DIRECTIONS FOR THIS TASK: Select and copy out every line in the records containing "next".

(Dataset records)
------------

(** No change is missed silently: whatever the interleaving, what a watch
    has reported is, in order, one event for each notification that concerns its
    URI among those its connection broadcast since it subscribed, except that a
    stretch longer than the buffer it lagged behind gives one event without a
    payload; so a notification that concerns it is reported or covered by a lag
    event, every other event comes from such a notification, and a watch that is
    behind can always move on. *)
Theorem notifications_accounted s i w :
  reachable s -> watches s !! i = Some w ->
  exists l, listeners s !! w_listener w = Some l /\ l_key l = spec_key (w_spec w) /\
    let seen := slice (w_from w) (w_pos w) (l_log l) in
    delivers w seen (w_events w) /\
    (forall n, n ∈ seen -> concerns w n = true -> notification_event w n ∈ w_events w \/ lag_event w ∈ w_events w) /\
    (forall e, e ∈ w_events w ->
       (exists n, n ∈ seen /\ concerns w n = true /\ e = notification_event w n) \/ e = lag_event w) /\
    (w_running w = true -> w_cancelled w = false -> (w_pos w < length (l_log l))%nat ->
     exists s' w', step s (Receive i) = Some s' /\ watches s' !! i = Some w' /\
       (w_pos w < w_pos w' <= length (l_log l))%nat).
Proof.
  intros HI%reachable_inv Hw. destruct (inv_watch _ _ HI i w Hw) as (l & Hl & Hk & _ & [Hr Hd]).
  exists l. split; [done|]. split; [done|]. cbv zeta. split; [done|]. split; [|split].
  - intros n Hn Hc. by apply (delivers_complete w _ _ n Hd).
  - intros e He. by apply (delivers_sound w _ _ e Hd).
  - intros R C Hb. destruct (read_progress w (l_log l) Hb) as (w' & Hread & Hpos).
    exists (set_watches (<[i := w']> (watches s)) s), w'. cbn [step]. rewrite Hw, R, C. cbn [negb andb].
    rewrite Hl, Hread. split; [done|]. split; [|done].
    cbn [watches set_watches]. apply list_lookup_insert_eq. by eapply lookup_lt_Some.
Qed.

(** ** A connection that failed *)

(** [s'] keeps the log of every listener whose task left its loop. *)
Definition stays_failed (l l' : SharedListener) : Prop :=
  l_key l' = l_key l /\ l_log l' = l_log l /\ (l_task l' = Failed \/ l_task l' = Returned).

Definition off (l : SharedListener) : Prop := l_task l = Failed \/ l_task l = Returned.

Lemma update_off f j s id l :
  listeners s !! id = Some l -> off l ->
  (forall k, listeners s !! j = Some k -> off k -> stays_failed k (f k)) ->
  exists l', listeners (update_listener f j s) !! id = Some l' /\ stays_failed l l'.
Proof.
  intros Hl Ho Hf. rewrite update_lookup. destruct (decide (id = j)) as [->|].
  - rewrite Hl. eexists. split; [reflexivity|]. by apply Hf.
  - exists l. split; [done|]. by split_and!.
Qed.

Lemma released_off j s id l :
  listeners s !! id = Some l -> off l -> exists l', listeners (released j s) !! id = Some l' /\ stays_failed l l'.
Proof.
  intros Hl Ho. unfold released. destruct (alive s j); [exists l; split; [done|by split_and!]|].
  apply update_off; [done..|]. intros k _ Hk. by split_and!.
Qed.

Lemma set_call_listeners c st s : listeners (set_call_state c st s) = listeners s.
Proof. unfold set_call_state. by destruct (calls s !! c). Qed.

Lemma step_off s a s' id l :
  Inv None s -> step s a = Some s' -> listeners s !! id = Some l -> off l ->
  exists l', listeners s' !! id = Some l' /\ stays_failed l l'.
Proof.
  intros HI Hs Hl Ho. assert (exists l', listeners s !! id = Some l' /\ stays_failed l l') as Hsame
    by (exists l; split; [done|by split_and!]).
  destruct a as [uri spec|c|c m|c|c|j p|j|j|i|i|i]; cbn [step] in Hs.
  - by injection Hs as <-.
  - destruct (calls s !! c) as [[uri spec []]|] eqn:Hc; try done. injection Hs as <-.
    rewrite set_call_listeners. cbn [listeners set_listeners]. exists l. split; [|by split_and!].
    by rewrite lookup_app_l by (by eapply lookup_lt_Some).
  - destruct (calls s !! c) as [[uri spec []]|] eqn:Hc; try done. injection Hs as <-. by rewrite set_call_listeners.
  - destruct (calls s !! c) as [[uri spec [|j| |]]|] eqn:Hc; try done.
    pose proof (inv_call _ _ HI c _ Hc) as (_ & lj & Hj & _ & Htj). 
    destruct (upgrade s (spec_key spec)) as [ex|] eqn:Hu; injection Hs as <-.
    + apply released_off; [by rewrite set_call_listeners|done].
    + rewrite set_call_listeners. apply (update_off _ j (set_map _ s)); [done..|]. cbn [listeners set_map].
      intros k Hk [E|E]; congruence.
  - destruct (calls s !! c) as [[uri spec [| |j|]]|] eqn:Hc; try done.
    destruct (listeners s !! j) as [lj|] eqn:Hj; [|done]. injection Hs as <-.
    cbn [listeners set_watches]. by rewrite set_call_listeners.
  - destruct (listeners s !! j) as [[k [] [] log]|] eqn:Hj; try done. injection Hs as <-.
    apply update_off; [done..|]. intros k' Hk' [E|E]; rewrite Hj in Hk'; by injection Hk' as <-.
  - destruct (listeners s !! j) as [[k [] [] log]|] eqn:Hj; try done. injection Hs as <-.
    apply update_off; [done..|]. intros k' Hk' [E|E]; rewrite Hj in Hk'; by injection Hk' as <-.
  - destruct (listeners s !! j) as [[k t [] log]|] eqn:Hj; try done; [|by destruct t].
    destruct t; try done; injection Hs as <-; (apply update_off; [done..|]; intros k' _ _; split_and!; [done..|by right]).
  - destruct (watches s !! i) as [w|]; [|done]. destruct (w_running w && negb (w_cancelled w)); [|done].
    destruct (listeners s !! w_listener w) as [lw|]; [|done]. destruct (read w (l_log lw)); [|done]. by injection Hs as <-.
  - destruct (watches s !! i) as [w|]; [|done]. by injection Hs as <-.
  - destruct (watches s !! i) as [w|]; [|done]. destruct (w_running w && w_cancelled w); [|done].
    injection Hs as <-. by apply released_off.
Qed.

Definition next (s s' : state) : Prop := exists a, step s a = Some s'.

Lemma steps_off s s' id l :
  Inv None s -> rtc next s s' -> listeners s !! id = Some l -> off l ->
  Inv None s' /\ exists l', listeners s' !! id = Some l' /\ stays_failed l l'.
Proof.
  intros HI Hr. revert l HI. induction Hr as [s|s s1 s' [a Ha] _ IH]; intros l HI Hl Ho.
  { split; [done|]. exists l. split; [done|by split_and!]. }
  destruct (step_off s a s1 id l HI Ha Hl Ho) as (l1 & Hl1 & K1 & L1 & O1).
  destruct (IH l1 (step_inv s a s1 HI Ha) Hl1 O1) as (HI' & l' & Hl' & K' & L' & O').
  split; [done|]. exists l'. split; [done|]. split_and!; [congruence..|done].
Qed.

------------

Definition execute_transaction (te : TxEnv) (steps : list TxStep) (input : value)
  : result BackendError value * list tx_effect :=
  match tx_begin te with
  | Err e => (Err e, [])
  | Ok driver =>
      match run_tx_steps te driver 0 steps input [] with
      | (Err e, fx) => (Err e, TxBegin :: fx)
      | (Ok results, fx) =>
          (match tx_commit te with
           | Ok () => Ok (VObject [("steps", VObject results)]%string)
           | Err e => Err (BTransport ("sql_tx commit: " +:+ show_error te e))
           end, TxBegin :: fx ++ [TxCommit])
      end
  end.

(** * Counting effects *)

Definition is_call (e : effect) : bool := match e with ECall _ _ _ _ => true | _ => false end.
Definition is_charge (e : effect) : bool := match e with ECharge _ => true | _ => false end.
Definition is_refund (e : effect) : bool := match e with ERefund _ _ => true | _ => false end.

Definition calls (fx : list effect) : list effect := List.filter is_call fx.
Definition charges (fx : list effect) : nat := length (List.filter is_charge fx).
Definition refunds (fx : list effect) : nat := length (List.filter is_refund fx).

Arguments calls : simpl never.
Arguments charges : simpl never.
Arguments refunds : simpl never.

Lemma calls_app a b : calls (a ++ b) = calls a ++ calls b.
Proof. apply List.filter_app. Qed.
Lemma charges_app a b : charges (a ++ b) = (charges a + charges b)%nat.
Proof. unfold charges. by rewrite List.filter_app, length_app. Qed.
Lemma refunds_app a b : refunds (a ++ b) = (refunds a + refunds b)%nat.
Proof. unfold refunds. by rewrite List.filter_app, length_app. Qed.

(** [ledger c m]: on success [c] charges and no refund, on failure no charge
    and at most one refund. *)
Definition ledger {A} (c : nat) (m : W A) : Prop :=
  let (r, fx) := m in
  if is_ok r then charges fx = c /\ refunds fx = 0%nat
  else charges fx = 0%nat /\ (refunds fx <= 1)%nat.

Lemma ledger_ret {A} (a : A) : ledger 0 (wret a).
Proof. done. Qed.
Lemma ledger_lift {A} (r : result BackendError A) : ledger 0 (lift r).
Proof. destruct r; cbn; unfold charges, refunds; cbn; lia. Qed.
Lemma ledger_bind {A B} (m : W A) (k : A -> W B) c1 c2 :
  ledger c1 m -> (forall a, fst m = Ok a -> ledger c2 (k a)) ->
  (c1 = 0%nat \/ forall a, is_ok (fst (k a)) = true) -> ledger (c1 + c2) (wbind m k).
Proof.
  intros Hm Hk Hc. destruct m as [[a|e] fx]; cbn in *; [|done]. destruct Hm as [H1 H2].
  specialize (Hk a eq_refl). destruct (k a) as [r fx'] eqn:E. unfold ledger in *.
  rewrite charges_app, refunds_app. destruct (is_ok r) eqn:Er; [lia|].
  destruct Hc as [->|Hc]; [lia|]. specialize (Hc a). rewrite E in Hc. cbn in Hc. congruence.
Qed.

------------

REPLY:
Definition next (s s' : state) : Prop := exists a, step s a = Some s'.
  Inv None s -> rtc next s s' -> listeners s !! id = Some l -> off l ->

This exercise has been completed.